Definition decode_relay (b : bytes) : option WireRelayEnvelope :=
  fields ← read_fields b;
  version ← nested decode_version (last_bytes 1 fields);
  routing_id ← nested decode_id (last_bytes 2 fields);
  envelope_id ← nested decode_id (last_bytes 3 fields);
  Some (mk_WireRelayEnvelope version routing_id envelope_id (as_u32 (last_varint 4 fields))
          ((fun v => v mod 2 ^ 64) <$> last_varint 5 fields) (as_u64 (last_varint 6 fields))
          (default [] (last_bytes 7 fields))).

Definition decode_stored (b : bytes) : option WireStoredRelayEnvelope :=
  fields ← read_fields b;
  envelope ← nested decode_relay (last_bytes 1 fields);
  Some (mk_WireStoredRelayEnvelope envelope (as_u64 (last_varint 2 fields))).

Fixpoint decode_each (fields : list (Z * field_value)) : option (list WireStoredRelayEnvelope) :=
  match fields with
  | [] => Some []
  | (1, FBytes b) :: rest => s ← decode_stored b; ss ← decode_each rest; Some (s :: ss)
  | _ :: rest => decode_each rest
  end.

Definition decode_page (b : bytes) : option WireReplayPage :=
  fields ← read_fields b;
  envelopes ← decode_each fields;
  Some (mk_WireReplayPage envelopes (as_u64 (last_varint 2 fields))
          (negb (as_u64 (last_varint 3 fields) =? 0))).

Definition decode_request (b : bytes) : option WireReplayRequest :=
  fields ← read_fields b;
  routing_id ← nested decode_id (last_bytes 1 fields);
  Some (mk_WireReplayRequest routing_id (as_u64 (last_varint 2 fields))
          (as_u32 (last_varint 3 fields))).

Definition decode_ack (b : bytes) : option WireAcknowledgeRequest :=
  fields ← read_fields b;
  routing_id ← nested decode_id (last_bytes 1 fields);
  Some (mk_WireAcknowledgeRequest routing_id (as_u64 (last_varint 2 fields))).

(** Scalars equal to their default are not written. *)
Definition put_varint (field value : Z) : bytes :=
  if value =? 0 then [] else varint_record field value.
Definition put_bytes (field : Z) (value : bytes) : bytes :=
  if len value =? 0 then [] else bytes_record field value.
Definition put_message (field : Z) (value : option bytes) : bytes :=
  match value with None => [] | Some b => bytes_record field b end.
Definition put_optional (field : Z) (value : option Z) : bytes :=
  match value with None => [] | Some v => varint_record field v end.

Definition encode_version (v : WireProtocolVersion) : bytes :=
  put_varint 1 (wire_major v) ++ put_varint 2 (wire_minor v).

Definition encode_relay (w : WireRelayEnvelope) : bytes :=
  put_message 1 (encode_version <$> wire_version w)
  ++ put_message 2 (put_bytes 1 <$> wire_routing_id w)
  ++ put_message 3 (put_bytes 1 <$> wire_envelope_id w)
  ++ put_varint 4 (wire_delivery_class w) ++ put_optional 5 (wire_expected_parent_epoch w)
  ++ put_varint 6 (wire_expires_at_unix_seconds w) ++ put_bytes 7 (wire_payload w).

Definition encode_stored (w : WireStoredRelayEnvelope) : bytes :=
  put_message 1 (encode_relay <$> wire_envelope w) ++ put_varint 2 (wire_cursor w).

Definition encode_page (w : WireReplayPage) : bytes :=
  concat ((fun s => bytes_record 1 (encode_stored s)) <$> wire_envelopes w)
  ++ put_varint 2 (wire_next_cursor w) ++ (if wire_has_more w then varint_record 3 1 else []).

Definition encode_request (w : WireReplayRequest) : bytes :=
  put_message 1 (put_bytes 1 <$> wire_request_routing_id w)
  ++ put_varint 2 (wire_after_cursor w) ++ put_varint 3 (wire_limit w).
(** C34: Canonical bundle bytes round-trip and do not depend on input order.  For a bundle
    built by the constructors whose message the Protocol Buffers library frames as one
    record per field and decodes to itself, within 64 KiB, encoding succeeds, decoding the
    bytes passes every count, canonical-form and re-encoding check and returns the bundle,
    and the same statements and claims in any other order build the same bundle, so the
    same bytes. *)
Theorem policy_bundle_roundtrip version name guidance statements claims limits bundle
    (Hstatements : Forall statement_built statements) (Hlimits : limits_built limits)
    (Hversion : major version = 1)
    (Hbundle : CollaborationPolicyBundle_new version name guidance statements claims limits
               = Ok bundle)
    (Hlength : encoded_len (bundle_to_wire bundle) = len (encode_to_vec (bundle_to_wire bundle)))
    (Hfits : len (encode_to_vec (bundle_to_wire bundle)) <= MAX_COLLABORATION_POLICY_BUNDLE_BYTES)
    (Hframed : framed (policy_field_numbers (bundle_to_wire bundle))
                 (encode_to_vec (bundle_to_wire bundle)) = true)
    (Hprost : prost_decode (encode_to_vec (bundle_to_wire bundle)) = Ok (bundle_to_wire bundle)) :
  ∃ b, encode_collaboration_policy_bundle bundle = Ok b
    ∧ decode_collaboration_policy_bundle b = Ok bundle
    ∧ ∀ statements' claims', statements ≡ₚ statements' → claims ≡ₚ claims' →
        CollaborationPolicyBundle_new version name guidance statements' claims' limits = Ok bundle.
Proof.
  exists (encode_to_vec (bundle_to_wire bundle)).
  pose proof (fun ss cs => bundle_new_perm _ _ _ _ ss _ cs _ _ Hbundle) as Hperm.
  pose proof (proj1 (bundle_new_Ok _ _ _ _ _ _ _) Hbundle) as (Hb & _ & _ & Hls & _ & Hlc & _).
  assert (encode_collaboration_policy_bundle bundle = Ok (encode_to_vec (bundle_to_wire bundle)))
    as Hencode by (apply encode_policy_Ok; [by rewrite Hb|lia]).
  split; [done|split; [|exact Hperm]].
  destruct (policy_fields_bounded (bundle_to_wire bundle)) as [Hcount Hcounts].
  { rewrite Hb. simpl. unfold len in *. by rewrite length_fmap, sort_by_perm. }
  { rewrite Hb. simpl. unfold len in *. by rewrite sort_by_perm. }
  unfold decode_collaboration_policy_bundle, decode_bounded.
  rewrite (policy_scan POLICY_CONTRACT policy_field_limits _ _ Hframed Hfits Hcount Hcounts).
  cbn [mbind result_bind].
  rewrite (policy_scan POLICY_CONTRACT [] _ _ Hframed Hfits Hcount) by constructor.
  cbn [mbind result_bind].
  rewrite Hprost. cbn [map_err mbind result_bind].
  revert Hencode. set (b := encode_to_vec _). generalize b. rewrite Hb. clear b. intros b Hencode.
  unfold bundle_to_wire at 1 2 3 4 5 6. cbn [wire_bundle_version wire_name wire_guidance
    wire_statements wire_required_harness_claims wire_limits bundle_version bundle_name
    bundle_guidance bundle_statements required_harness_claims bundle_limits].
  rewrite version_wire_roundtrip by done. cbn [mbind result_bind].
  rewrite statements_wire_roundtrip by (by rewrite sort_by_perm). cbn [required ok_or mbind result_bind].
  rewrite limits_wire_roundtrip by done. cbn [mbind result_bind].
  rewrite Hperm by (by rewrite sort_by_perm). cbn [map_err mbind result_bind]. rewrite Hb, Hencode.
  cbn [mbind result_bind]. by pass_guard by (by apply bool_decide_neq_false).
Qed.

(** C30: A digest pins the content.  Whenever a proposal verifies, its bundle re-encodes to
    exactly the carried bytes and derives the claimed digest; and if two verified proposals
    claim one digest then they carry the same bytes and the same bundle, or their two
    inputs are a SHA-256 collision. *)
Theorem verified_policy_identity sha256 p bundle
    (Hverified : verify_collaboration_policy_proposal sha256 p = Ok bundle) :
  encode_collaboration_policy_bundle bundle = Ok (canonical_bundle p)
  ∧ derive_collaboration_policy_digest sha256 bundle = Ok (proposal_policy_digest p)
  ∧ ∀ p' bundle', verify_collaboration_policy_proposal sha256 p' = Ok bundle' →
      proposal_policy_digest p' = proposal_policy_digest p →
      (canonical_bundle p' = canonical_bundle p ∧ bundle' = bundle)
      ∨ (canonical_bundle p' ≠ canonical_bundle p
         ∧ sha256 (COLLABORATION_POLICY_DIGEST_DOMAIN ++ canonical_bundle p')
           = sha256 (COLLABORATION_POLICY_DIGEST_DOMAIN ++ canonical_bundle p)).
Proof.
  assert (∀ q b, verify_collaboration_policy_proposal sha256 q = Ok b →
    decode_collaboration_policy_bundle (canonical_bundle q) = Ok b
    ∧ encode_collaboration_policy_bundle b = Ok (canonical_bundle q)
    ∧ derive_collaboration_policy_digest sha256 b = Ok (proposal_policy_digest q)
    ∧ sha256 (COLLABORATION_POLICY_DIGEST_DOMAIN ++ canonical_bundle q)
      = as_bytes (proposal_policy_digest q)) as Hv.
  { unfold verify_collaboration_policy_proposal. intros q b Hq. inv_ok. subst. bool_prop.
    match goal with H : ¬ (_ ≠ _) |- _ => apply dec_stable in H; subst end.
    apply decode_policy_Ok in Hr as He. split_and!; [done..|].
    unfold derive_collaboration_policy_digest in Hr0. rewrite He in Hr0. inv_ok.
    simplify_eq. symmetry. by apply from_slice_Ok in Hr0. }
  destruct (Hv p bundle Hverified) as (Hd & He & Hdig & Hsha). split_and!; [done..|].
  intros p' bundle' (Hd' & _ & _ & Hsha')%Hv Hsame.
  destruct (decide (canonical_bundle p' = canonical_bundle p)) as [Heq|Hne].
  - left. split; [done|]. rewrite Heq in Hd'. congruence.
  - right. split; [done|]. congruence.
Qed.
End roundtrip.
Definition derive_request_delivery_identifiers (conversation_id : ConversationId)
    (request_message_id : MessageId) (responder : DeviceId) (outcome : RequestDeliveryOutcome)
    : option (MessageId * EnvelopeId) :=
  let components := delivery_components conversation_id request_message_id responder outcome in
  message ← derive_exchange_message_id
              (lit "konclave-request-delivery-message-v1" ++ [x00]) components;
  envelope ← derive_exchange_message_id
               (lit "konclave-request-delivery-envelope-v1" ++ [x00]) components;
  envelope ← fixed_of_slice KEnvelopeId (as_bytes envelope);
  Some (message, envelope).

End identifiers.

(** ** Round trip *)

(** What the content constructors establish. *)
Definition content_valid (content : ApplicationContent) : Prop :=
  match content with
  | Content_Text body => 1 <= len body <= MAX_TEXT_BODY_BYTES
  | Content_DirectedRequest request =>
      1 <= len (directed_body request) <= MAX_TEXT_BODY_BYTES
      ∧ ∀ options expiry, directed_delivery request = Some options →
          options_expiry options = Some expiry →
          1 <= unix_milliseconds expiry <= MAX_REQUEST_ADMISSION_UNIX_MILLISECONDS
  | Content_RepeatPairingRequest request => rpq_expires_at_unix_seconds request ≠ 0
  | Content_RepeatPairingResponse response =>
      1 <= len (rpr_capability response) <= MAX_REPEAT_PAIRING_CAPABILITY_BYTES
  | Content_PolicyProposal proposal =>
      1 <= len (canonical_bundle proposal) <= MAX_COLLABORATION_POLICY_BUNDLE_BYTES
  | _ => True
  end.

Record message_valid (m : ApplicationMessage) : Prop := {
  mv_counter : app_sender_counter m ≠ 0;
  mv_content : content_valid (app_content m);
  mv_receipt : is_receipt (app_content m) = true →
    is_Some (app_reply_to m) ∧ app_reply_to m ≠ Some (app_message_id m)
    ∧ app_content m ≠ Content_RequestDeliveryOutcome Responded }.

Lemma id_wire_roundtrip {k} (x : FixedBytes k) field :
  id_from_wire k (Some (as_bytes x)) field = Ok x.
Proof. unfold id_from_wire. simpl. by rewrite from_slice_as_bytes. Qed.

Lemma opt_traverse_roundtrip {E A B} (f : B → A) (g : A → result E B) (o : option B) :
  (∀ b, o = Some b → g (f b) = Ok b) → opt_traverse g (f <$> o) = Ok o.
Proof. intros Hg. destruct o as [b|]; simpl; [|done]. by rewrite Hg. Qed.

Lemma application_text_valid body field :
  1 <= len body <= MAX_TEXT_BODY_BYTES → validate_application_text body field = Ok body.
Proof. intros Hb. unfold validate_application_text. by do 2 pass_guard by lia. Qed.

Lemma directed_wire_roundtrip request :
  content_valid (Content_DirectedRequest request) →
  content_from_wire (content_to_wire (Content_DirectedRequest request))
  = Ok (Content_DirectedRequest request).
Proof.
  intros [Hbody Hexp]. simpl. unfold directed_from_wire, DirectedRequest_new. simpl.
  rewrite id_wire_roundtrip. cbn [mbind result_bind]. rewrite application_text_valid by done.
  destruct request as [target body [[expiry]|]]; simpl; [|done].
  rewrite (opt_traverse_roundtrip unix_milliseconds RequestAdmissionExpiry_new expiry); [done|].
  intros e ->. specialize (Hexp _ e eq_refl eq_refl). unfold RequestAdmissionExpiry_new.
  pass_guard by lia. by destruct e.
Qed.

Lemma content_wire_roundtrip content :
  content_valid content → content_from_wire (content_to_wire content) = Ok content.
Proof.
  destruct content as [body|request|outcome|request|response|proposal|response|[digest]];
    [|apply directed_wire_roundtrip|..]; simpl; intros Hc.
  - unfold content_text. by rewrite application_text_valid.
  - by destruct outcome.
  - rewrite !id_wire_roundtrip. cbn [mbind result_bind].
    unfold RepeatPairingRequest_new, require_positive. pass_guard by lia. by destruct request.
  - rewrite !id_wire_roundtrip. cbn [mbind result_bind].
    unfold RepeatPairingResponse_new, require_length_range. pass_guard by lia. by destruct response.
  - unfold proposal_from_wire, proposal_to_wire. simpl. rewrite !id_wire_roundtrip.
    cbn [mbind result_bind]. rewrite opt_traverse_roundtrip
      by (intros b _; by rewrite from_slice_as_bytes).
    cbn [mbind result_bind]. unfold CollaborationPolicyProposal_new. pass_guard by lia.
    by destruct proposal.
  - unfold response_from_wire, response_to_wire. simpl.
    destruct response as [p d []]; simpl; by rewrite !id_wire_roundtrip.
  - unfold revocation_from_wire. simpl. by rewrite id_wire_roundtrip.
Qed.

········

Look back at the data above. Transcribe exactly the lines starting at the line that contains "mv_receipt : is_receipt" and ending at the line that contains "(x : FixedBytes".

**Response below**.
  mv_receipt : is_receipt (app_content m) = true →
    is_Some (app_reply_to m) ∧ app_reply_to m ≠ Some (app_message_id m)
    ∧ app_content m ≠ Content_RequestDeliveryOutcome Responded }.

Lemma id_wire_roundtrip {k} (x : FixedBytes k) field :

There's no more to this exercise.